[WEB4LIB] The sky is falling... was: Re: Welcome to the Schoogle Era

K.G. Schneider kgs at bluehighways.com
Thu Nov 18 15:09:55 EST 2004


> But while we're complaining about how we suck at marketing [and still not
> really coming up with any useful suggestions for fixing that, AFAICS),

Sure. Outsource it to Google. And I'm only partly facetious. See below. 
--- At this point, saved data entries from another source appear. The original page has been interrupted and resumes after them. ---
(** Taking a child from a parent. *)
Lemma decrease_ok c lru live par child p :
  graph_ok c lru live par -> par !! child = Some p ->
  exists c' lru', DecreaseChildCountOfNode p c = Ok c' /\ graph_ok c' lru' live (delete child par) /\ keeps c c' /\
    (forall x, x ∈ lru -> x ∈ lru').
Proof.
  intros H Hp. pose proof (go_par _ _ _ _ H _ _ Hp) as Hlive. pose proof (kids_delete _ _ _ Hp) as Hk.
  assert (is_leaf (nd c p) = false) as Hleaf.
  { apply not_true_is_false. intros E. pose proof (go_leaf _ _ _ _ H p Hlive E). lia. }
  destruct (go_inner _ _ _ _ H p Hlive Hleaf) as [Hc _]. pose proof (not_leaf_not_in _ _ _ _ _ H Hlive Hleaf) as Hnin.
  pose proof (go_live _ _ _ _ H p Hlive) as Hpl. pose proof (size_par_bound _ _ _ _ H) as Hsz. pose proof (kids_le par p) as Hkl.
  pose proof (lo_len _ _ (go_list _ _ _ _ H)) as Hlen.
  unfold DecreaseChildCountOfNode.
  destruct (upd_ok p (fun n => set_prev (link_prev n - 1) n) c) as (c1 & -> & A); [lia|]. cbn [mbind res_bind].
  pose proof A as [A1 A2 A3 A4]. rewrite node_ok by (rewrite A1; lia). cbn [mbind res_bind].
  assert (link_prev (nd c1 p) = Z.of_nat (kids (delete child par) p)) as E1.
  { rewrite A4, decide_True by done. cbn [set_prev link_prev]. rewrite Hc, Hk, u32_small; [lia|]. unfold_u. lia. }
  rewrite E1. assert (list_ok c1 lru) as L1.
  { eapply list_frame; [apply H|done|]. intros j Hj. rewrite A4, decide_False; [done|]. intros ->. done. }
  assert (keeps c c1) as K1 by (eapply assigns_keeps; [exact A|done]).
  assert (forall i p0, delete child par !! i = Some p0 -> par !! i = Some p0) as Hdel
    by (intros i p0 Hi; by apply lookup_delete_Some in Hi as [_ Hi]).
  destruct (Z.eqb_spec (Z.of_nat (kids (delete child par) p)) 0) as [Ez|Ez].
  - destruct (upd_ok p (set_leaf true) c1) as (c2 & -> & B); [rewrite A1; lia|]. cbn [mbind res_bind].
    pose proof B as [B1 B2 B3 B4].
    assert (list_ok c2 lru) as L2.
    { eapply list_frame; [exact L1|done|]. intros j Hj. rewrite B4, decide_False; [done|]. intros ->. done. }
    destruct (append_ok c2 lru p L2 Hnin) as (c3 & -> & L3 & R); [rewrite B1, A1; lia|].
    assert (forall i, i <> p -> nd c2 i = nd c i) as N2.
    { intros i Hi. by rewrite B4, decide_False, A4, decide_False. }
    assert (forall i, is_leaf (nd c3 i) = if decide (i = p) then true else is_leaf (nd c i)) as Lf.
    { intros i. rewrite (relinks_leaf _ _ _ _ R). destruct (decide (i = p)) as [->|]; [|by rewrite N2].
      by rewrite B4, decide_True. }
    assert (keeps c c3) as K3.
    { eapply keeps_trans; [exact K1|]. eapply keeps_trans; [eapply assigns_keeps; [exact B|done]|].
      by eapply relinks_keeps. }
    exists c3, (lru ++ [p]). split; [done|]. split; [|split; [done|intros x Hx; apply elem_of_app; by left]]. split; [done|..].
    + intros i Hi. rewrite (ke_len _ _ K3). by apply (go_live _ _ _ _ H).
    + intros i. rewrite elem_of_app, list_elem_of_singleton, Lf, (go_lru _ _ _ _ H). case_decide; subst; [|tauto].
      split; [intros _; by split|]. tauto.
    + intros i p0 Hi. by apply (go_par _ _ _ _ H i), Hdel.
    + intros i p0 Hi. rewrite (ke_len _ _ K3). by apply (go_dom _ _ _ _ H i p0), Hdel.
    + intros i Hi. rewrite Lf. case_decide; subst; [intros _; lia|]. intros Hf. rewrite (kids_delete_ne _ _ _ _ Hp) by done.
      by apply (go_leaf _ _ _ _ H).
    + intros i Hi. rewrite Lf. case_decide; [done|]. intros Hf. rewrite (kids_delete_ne _ _ _ _ Hp) by done.
      rewrite (re_out _ _ _ R), N2 by (try done; pose proof (not_leaf_not_in _ _ _ _ _ H Hi Hf); set_solver).
      by apply (go_inner _ _ _ _ H).
    + intros k i. rewrite (ke_set _ _ K3), (keeps_key _ _ _ K3). apply (go_set _ _ _ _ H).
  - exists c1, lru. split; [done|]. split; [|split; [done|done]]. split; [done|..].
    + intros i Hi. rewrite A1. by apply (go_live _ _ _ _ H).
    + intros i. rewrite (go_lru _ _ _ _ H), A4. case_decide; by subst.
    + intros i p0 Hi. by apply (go_par _ _ _ _ H i), Hdel.
    + intros i p0 Hi. rewrite A1. by apply (go_dom _ _ _ _ H i p0), Hdel.
    + intros i Hi Hf. assert (is_leaf (nd c i) = true) as Hf' by (revert Hf; rewrite A4; by case_decide; subst).
      assert (i <> p) by congruence. rewrite (kids_delete_ne _ _ _ _ Hp) by done. by apply (go_leaf _ _ _ _ H).
    + intros i Hi Hf. destruct (decide (i = p)) as [->|Hne]; [split; [done|lia]|].
      rewrite (kids_delete_ne _ _ _ _ Hp) by done. rewrite A4, decide_False in * by done. by apply (go_inner _ _ _ _ H).
    + intros k i. rewrite (ke_set _ _ K1), (keeps_key _ _ _ K1). apply (go_set _ _ _ _ H).
Qed.

(** The end of [LinkParent]: giving a parent a new child. *)
Definition gain_child (new_parent : nat) (c : LRUCache) : res LRUCache :=
  n ← node c new_parent;
  if is_leaf n then
    c ← RemoveNodeFromLRUList new_parent c;
    upd new_parent (fun n => set_prev 1 (set_leaf false n)) c
  else upd new_parent (fun n => set_prev (link_prev n + 1) n) c.

Lemma gain_child_ok c lru live par child p :
  graph_ok c lru live par -> par !! child = None -> live p -> (child < length (nodes_ c))%nat ->
  exists c' lru', gain_child p c = Ok c' /\ graph_ok c' lru' live (<[child := p]> par) /\ keeps c c'.
Proof.
  intros H Hc Hlive Hcl. pose proof (go_live _ _ _ _ H p Hlive) as Hpl. pose proof (size_par_bound _ _ _ _ H) as Hsz.
  pose proof (kids_le par p) as Hkl. pose proof (lo_len _ _ (go_list _ _ _ _ H)) as Hlen.
  unfold gain_child. rewrite node_ok by lia. cbn [mbind res_bind].
  assert (forall i q, <[child := p]> par !! i = Some q -> live q) as Hpar.
  { intros i q Hi. apply lookup_insert_Some in Hi as [[<- <-]|[_ Hi]]; [done|]. by apply (go_par _ _ _ _ H i). }
  assert (forall i q, <[child := p]> par !! i = Some q -> (i < length (nodes_ c))%nat) as Hdom.
  { intros i q Hi. apply lookup_insert_Some in Hi as [[<- <-]|[_ Hi]]; [done|]. by apply (go_dom _ _ _ _ H i q). }
  destruct (is_leaf (nd c p)) eqn:Hleaf.
  - pose proof (proj2 (go_lru _ _ _ _ H p) (conj Hlive Hleaf)) as Hin. apply list_elem_of_split in Hin as (l1 & l2 & ->).
    destruct (remove_ok c l1 p l2 (go_list _ _ _ _ H)) as (c1 & -> & L1 & R). cbn [mbind res_bind].
    pose proof (lo_nodup _ _ (go_list _ _ _ _ H)) as Hd. change (0%nat :: l1 ++ p :: l2) with ((0%nat :: l1) ++ p :: l2) in Hd.
    rewrite <- Permutation_middle in Hd. apply NoDup_cons in Hd as [Hd _]. cbn [app] in Hd.
    destruct (upd_ok p (fun n => set_prev 1 (set_leaf false n)) c1) as (c2 & E2 & B); [rewrite (re_len _ _ _ R); lia|].
    pose proof B as [B1 B2 B3 B4].
    assert (keeps c c2) as K2.
    { eapply keeps_trans; [by eapply relinks_keeps|]. by eapply assigns_keeps; [exact B|]. }
    assert (forall i, is_leaf (nd c2 i) = if decide (i = p) then false else is_leaf (nd c i)) as Lf.
    { intros i. rewrite B4. case_decide; subst; [done|]. apply (relinks_leaf _ _ _ _ R). }
    exists c2, (l1 ++ l2). split; [done|]. split; [|done]. split.
    + eapply list_frame; [exact L1|done|]. intros j Hj. rewrite B4, decide_False; [done|]. by intros ->.
    + intros i Hi. rewrite (ke_len _ _ K2). by apply (go_live _ _ _ _ H).
    + intros i. rewrite Lf. pose proof (go_lru _ _ _ _ H i) as Hi. rewrite elem_of_app, elem_of_cons in Hi.
      rewrite elem_of_app. case_decide as Hd'; [subst|tauto]. split; [|by intros [_ ?]]. intros Hin. exfalso. apply Hd.
      apply list_elem_of_further. by apply elem_of_app.
    + done.
    + intros i q Hi. rewrite (ke_len _ _ K2). by eapply Hdom.
    + intros i Hi. rewrite Lf. case_decide; [done|]. intros Hf. rewrite kids_insert_ne by done. by apply (go_leaf _ _ _ _ H).
    + intros i Hi. rewrite Lf. case_decide as Hip; [subst; intros _|intros Hf].
      * rewrite kids_insert by done. rewrite (go_leaf _ _ _ _ H p Hlive Hleaf). rewrite B4, decide_True by done. done.
      * rewrite kids_insert_ne by done. rewrite B4, decide_False by done.
        rewrite (re_out _ _ _ R); [by apply (go_inner _ _ _ _ H)|].
        pose proof (not_leaf_not_in _ _ _ _ _ H Hi Hf). set_solver.
    + intros k i. rewrite (ke_set _ _ K2), (keeps_key _ _ _ K2). apply (go_set _ _ _ _ H).
  - destruct (go_inner _ _ _ _ H p Hlive Hleaf) as [Hk _].
    destruct (upd_ok p (fun n => set_prev (link_prev n + 1) n) c) as (c1 & E1 & B); [lia|]. pose proof B as [B1 B2 B3 B4].
    assert (keeps c c1) as K1 by (eapply assigns_keeps; [exact B|done]).
    assert (forall i, is_leaf (nd c1 i) = is_leaf (nd c i)) as Lf by (intros i; rewrite B4; by case_decide; subst).
    exists c1, lru. split; [done|]. split; [|done]. split.
    + eapply list_frame; [apply H|done|]. intros j Hj. rewrite B4, decide_False; [done|]. intros ->.
      by apply (not_leaf_not_in _ _ _ _ _ H Hlive Hleaf).
    + intros i Hi. rewrite B1. by apply (go_live _ _ _ _ H).
    + intros i. rewrite Lf. apply (go_lru _ _ _ _ H).
    + done.
    + intros i q Hi. rewrite B1. by eapply Hdom.
    + intros i Hi. rewrite Lf. intros Hf. assert (i <> p) by congruence. rewrite kids_insert_ne by done. by apply (go_leaf _ _ _ _ H).
    + intros i Hi. rewrite Lf. intros Hf. rewrite B4. case_decide; subst.
      * rewrite kids_insert by done. cbn [set_prev link_prev]. rewrite Hk, u32_small; [lia|]. unfold_u. lia.
      * rewrite kids_insert_ne by done. by apply (go_inner _ _ _ _ H).
    + intros k i. rewrite (ke_set _ _ K1), (keeps_key _ _ _ K1). apply (go_set _ _ _ _ H).
Qed.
> I don't think this means that we will be closing our doors anytime soon.
> Nor
> do I expect to see Karen shutting down LII next week/month/year. I DO
> think
> that we need to think HARD about how we offer what we offer, and instead
> of
> trying to reinvent the wheel, work with Google to make this tool work with
> us.

Exactly, Scott, but to keep LII's doors open, and to plan to STAY open, we
have to constantly rethink who we are, what we offer, and why we are
relevant. A little emergency thinking from time to time has not hurt us one
bit. And in a sense, every time we migrate or add a shift of service, we do
"close down" the old LII. We were a gopher once upon a time; we have gone
through many other changes. Soon we will be in a real database, and offer
features that bring us Internet-years closer to where we need to be (which
is of course always a moving target). 

We also know we suck at marketing (at least, *I* suck at marketing), but we
occasionally stumble in the right direction, such as when we launched RSS
feeds and suddenly people were finding us whole new ways. Ah hah! Go to
where users are... hmmm... o.k., now I've written that on a Post-It. ;) In
essence, by creating RSS feeds, which in my stupidity I would imagine people
would find by coming to our site, we outsourced our marketing to the RSS
engines and aggregators, who are now our Very Very Best Friends because they
do for us for free what we couldn't begin to do for ourselves for love or
money. <flinging kisses to Bloglines and Radio Userland>

The reason some of us predict problems with the new services is that
Libraryland sometimes finds it more important to reinvent the wheel, or rest
on its laurels, or insist on its way of doing things, than to "work hard,"
in your terms, toward the seemingly important outcomes, public service and
survival of our profession. Google is not the problem; Yahoo-see-el-see is
not the problem. Too often, we is the problem.